Well, that’s not really all.  I’m also interested in achieving my dream of becoming a full-fledged, published and recognized writer.  To this end, this site will not only be whimsical romp of hey-nonny-nonny, but also a repository for writing samples and testimonials for those interested in hiring me as a writer.   At the moment, however, while I work on filling up my writing portfolio, you’ll find musings on some of the following topics:

  • Education and Teaching (I’m a 12-year veteran of the NYC Public Schools)
  • Literature and Books (earned my MA in Literature from UC Santa Cruz)

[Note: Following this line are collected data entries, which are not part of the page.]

(* ===== verification/Messages.v ===== *)
(** * Messages on the wire

    The protobuf conversions of the eighteen messages
    ([ibc-core/ics02-client/types/src/msgs], [ics03-connection/types/src/msgs],
    [ics04-channel/types/src/msgs]) and the decoding of a message from its [Any]
    ([MsgEnvelope::try_from], [ics25-handler/types/src/msgs.rs]).  Fields are
    converted in the order the code writes them, which decides the error that is
    returned when several are wrong.  The encoders are prost's: the class
    [Prost]. *)

From S2P Require Import Prelude RustStr Identifiers Primitives Path Connection Channel Context.
From S2P Require Import ConnHandlers Module ChanHandlers PacketHandlers PacketSpec.
From S2P Require Import ClientHandlers Entrypoint.
Local Open Scope string_scope.
Local Open Scope N_scope.

(** ** Generated structs *)

Record RawMsgCreateClient := mkRawMsgCreateClient {
  rcc_client_state : option Any; rcc_consensus_state : option Any; rcc_signer : string }.
Record RawMsgUpdateClient := mkRawMsgUpdateClient {
  ruc_client_id : string; ruc_client_message : option Any; ruc_signer : string }.
Record RawMsgSubmitMisbehaviour := mkRawMsgSubmitMisbehaviour {
  rsm_client_id : string; rsm_misbehaviour : option Any; rsm_signer : string }.
Record RawMsgUpgradeClient := mkRawMsgUpgradeClient {
  rug_client_id : string; rug_client_state : option Any; rug_consensus_state : option Any;
  rug_proof_upgrade_client : bytes; rug_proof_upgrade_consensus_state : bytes;
  rug_signer : string }.

Record RawMsgConnectionOpenInit := mkRawMsgConnectionOpenInit {
  rcoi_client_id : string; rcoi_counterparty : option RawConnCounterparty;
  rcoi_version : option RawVersion; rcoi_delay_period : N; rcoi_signer : string }.
Record RawMsgConnectionOpenTry := mkRawMsgConnectionOpenTry {
  rcot_client_id : string; rcot_previous_connection_id : string;
  rcot_client_state : option Any; rcot_counterparty : option RawConnCounterparty;
  rcot_delay_period : N; rcot_counterparty_versions : list RawVersion;
  rcot_proof_height : option RawHeight; rcot_proof_init : bytes; rcot_proof_client : bytes;
  rcot_proof_consensus : bytes; rcot_consensus_height : option RawHeight;
  rcot_signer : string; rcot_host_consensus_state_proof : bytes }.
Record RawMsgConnectionOpenAck := mkRawMsgConnectionOpenAck {
  rcoa_connection_id : string; rcoa_counterparty_connection_id : string;
  rcoa_client_state : option Any; rcoa_proof_height : option RawHeight;
  rcoa_proof_try : bytes; rcoa_proof_client : bytes; rcoa_proof_consensus : bytes;
  rcoa_consensus_height : option RawHeight; rcoa_version : option RawVersion;
  rcoa_signer : string; rcoa_host_consensus_state_proof : bytes }.
Record RawMsgConnectionOpenConfirm := mkRawMsgConnectionOpenConfirm {
  rcoc_connection_id : string; rcoc_proof_ack : bytes; rcoc_proof_height : option RawHeight;
  rcoc_signer : string }.

Record RawMsgChannelOpenInit := mkRawMsgChannelOpenInit {
  rchi_port_id : string; rchi_channel : option RawChannel; rchi_signer : string }.
Record RawMsgChannelOpenTry := mkRawMsgChannelOpenTry {
  rcht_port_id : string; rcht_previous_channel_id : string; rcht_channel : option RawChannel;
  rcht_counterparty_version : string; rcht_proof_init : bytes;
  rcht_proof_height : option RawHeight; rcht_signer : string }.
Record RawMsgChannelOpenAck := mkRawMsgChannelOpenAck {
  rcha_port_id : string; rcha_channel_id : string; rcha_counterparty_channel_id : string;
  rcha_counterparty_version : string; rcha_proof_try : bytes;
  rcha_proof_height : option RawHeight; rcha_signer : string }.
Record RawMsgChannelOpenConfirm := mkRawMsgChannelOpenConfirm {
  rchc_port_id : string; rchc_channel_id : string; rchc_proof_ack : bytes;
  rchc_proof_height : option RawHeight; rchc_signer : string }.
Record RawMsgChannelCloseInit := mkRawMsgChannelCloseInit {
  rcli_port_id : string; rcli_channel_id : string; rcli_signer : string }.
Record RawMsgChannelCloseConfirm := mkRawMsgChannelCloseConfirm {
  rclc_port_id : string; rclc_channel_id : string; rclc_proof_init : bytes;
  rclc_proof_height : option RawHeight; rclc_signer : string;
  rclc_counterparty_upgrade_sequence : N }.
(* ===== verification/Denom.v ===== *)
(** * Token denominations, amounts and coins

    The data of [ibc-apps/ics20-transfer/types/src]: denominations with the trace
    of the channels they came over ([denom.rs]), 256-bit amounts ([amount.rs]),
    coins ([coin.rs]), memos, and the errors of the application ([error.rs]).
    Decimal printing and parsing of [U256] and its checked arithmetic are the crate
    [primitive-types]'s and are parameters ([U256Dec], [U256Arith]), and so are the numeric
    characters beyond ASCII. *)

From S2P Require Import Prelude RustStr Identifiers Primitives Path Connection Channel Context AckStatus.
Local Open Scope string_scope.
Local Open Scope N_scope.
#[local] Notation last := list.last.

(** ** Amounts *)

(** [Amount] wraps a [U256]; its value is kept as a number below [2^256]. *)
Notation Amount := N (only parsing).
Definition U256_SIZE : N := 2 ^ 256.
Definition is_u256 (n : N) : Prop := n < U256_SIZE.
#[export] Instance is_u256_dec n : Decision (is_u256 n).
Proof. unfold is_u256. apply _. Defined.

Inductive FromDecStrErr := InvalidCharacter | InvalidLength.

(** [U256::from_dec_str] and [Display for U256]. *)
Class U256Dec := {
  u256_from_dec_str : string → outcome FromDecStrErr N;
  u256_to_string : N → string;
}.
Class U256DecLaws `{U256Dec} := {
  u256_dec_total s : total (u256_from_dec_str s);
  u256_dec_bound s n : u256_from_dec_str s = Ok n → is_u256 n;
  u256_dec_print n : is_u256 n → u256_from_dec_str (u256_to_string n) = Ok n;
  u256_print_digits n : all_digits (u256_to_string n) = true;
  u256_print_nonempty n : u256_to_string n ≠ "";
}.

(** [U256::checked_add] and [U256::checked_sub]. *)
Class U256Arith := {
  u256_checked_add : N → N → option N;
  u256_checked_sub : N → N → option N;
}.

(** [char::is_numeric] beyond ASCII. *)
Class UnicodeNumeric := { numeric_beyond_ascii : N → bool }.
Definition is_numeric `{UnicodeNumeric} (c : N) : bool :=
  if c <? 128 then (48 <=? c) && (c <=? 57) else numeric_beyond_ascii c.

(** ** Errors *)

Section errors.
Context `{TmTime}.

Inductive TokenTransferError :=
| TTContextError (e : ContextError)
| TTInvalidIdentifier (e : IdentifierError)
| InsufficientFunds (send_attempt available_funds : string)
| DestinationChannelNotFound (port_id : PortId) (channel_id : ChannelId)
| EmptyBaseDenom
| InvalidTracePortId (pos : N) (validation_error : IdentifierError)
| InvalidTraceChannelId (pos : N) (validation_error : IdentifierError)
| InvalidTraceLength (len : N)
| InvalidAmount (e : FromDecStrErr)
| InvalidToken
| ChannelNotUnordered (expect_order got_order : Order)
| CantCloseChannel
| PacketDataDeserialization
| AckDeserialization
| ReceiveDisabled (reason : string)
| SendDisabled (reason : string)
| ParseAccountFailure
| TTInvalidPort (port_id exp_port_id : PortId)
| DecodeRawMsg (reason : string)
| UnknownMsgType (msg_type : string)
| InvalidCoin (coin : string)
| TTUtf8Decode (e : Utf8Error)
| TTOther (reason : string).

(** The conversions [?] inserts. *)
Definition err_context {A} : outcome ContextError A → outcome TokenTransferError A :=
  map_err TTContextError.
Definition err_identifier {A} : outcome IdentifierError A → outcome TokenTransferError A :=
  map_err TTInvalidIdentifier.
End errors.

  • Music and Theater (I sing with The Collegiate Chorale, one of New York’s most prestigious vocal groups, and teach Dramatic Arts)
  • Travel and History (a seasoned traveler who tends towards sites of historical relevance)
  • Health and Fitness (a regular at the gym, and seen more and more often running along the Hudson)
  • Food and Wine (a kitchen adventurer and novice oenophile)

So welcome to my little corner of the internet — it’s not much, but it’s home.